-- Records excerpted from a collection --

════

(** C7, amended: in a freshly scanned manifest, every record that carries
    an error has no warning, and has the name of a discovered file and its
    path. [file_shapes] holds, file after file, the shapes each file gave
    before it ended or failed. A failed file that had given no shape leaves
    nothing there: the scan of the folder without it returns the same
    [file_shapes]. That is so for every file that cannot be opened and for
    every file that fails while the one key [hdf5_key_for_length] is
    read. *)
Theorem C7_error_records fs folder key kfl redo write ro m :
  fresh fs folder redo ->
  out_result (search_file_tree fs folder key kfl redo write ro) = Ok m ->
  Forall (fun fi =>
            is_Some (fi_error fi) ->
            fi_warning fi = None /\
            fi_path fi = path_join folder (fi_name fi) /\
            In (fi_name fi) (hdf5_files fs folder))
         (get_files m) /\
  get_file_shapes m =
    map (fun kv => (fst kv, map convert_shape (snd kv)))
      (add_shapes []
         (flat_map (fun n => shapes_read kfl (h5_open fs folder n))
            (hdf5_files fs folder))) /\
  (forall name,
     In name (hdf5_files fs folder) ->
     fails_before_shapes fs folder kfl name ->
     (exists msg,
        In (FileInfo (path_join folder name) name None (Some msg)) (get_files m)) /\
     (exists m',
        out_result (search_file_tree (remove_file fs folder name) folder key kfl
                      redo write ro) = Ok m' /\
        file_shapes m' = file_shapes m)) /\
  (forall name,
     (exists msg, h5_open fs folder name = Unreadable msg) \/
     (nonempty kfl <> None /\
      is_Some (read_failure kfl (h5_open fs folder name))) ->
     fails_before_shapes fs folder kfl name).
Proof.
  intros Hfresh Hok.
  assert (Hk : ~ key_missing key redo write).
  { intros Hk. rewrite search_file_tree_rejects in Hok by exact Hk. discriminate. }
  apply search_file_tree_fresh_Ok in Hok; [| exact Hfresh]. subst m.
  rewrite fresh_get_files.
  split; [| split; [| split; [| intros name; apply fails_before_shapes_cases]]].
  - apply Forall_forall. intros fi Hfi.
    apply list_elem_of_In, in_map_iff in Hfi as (n & <- & Hn).
    intros Herr. split; [apply record_of_error_only, Herr |].
    destruct (record_of_name fs folder key kfl n) as [-> ->]. auto.
  - unfold get_file_shapes, fresh_scan. simpl.
    rewrite scan_files_shapes, shapes_after_all. reflexivity.
  - intros name Hin Hfail. split.
    + destruct Hfail as [[msg Hmsg] _].
      exists msg. apply in_map_iff. exists name. split; [| exact Hin].
      unfold record_of. rewrite Hmsg. reflexivity.
    + exists (fst (fresh_scan (remove_file fs folder name) folder key kfl)).
      split; [| apply remove_file_shapes, Hfail].
      apply search_file_tree_fresh_returns; [| exact Hk |].
      * destruct Hfresh as [-> | Hinfo]; [left; reflexivity | right].
        rewrite remove_file_dataset_info. exact Hinfo.
      * left. apply hdf5_files_In in Hin as (d & Hd & _).
        rewrite (remove_file_lookup fs folder name d Hd). eauto.
Qed.
(** The running sum of the reduce: it stays between 0 and the number of
    terms, and each addition moves it at most [2^-51] away from the exact
    sum. *)
Lemma rounded_sum_bounds (l : list Q) :
  forall (n0 : nat) (s0 S0 : Q),
    (n0 + List.length l <= 7)%nat ->
    (forall c, In c l -> 0 <= c <= 1) ->
    0 <= s0 -> s0 <= inject_Z (Z.of_nat n0) ->
    S0 - inject_Z (Z.of_nat n0) * pow2 (-51) <= s0 ->
    s0 <= S0 + inject_Z (Z.of_nat n0) * pow2 (-51) ->
    exists s,
      fold_left (fun s c => add64 s (Fin c)) l (Fin s0) = Fin s
      /\ 0 <= s /\ s <= inject_Z (Z.of_nat (n0 + List.length l))
      /\ fold_left Qplus l S0
         - inject_Z (Z.of_nat (n0 + List.length l)) * pow2 (-51) <= s
      /\ s <= fold_left Qplus l S0
              + inject_Z (Z.of_nat (n0 + List.length l)) * pow2 (-51).
Proof.
  induction l as [|c rest IH]; intros n0 s0 S0 Hn Hc H0 H1 H2 H3.
  - exists s0. cbn [fold_left List.length]. rewrite Nat.add_0_r. repeat split; assumption.
  - cbn [fold_left List.length add64] in *.
    assert (Hc0 : 0 <= c <= 1) by (apply Hc; left; reflexivity).
    assert (Hsucc : inject_Z (Z.of_nat (S n0)) == inject_Z (Z.of_nat n0) + 1).
    { rewrite Nat2Z.inj_succ. unfold Z.succ. rewrite inject_Z_plus. reflexivity. }
    destruct (round64_small (s0 + c) (S n0)) as (Hf & R0 & R1 & R2 & R3);
      [lia | lra | rewrite Hsucc; lra |].
    rewrite Hf.
    destruct (IH (S n0) (round64Q (s0 + c)) (S0 + c)) as (s & Hs & B0 & B1 & B2 & B3).
    + lia.
    + intros x Hx. apply Hc. right. exact Hx.
    + exact R0.
    + exact R1.
    + rewrite Hsucc. lra.
    + rewrite Hsucc. lra.
    + exists s. rewrite Nat.add_succ_r. repeat split; assumption.
Qed.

════

-- EXERCISE BRIEF --
Return from the data every line that holds "exists".

-- RESPONSE AREA --
     (exists msg,
     (exists m',
     (exists msg, h5_open fs folder name = Unreadable msg) \/
      exists msg. apply in_map_iff. exists name. split; [| exact Hin].
    + exists (fst (fresh_scan (remove_file fs folder name) folder key kfl)).
    exists s,
  - exists s0. cbn [fold_left List.length]. rewrite Nat.add_0_r. repeat split; assumption.
    + exists s. rewrite Nat.add_succ_r. repeat split; assumption.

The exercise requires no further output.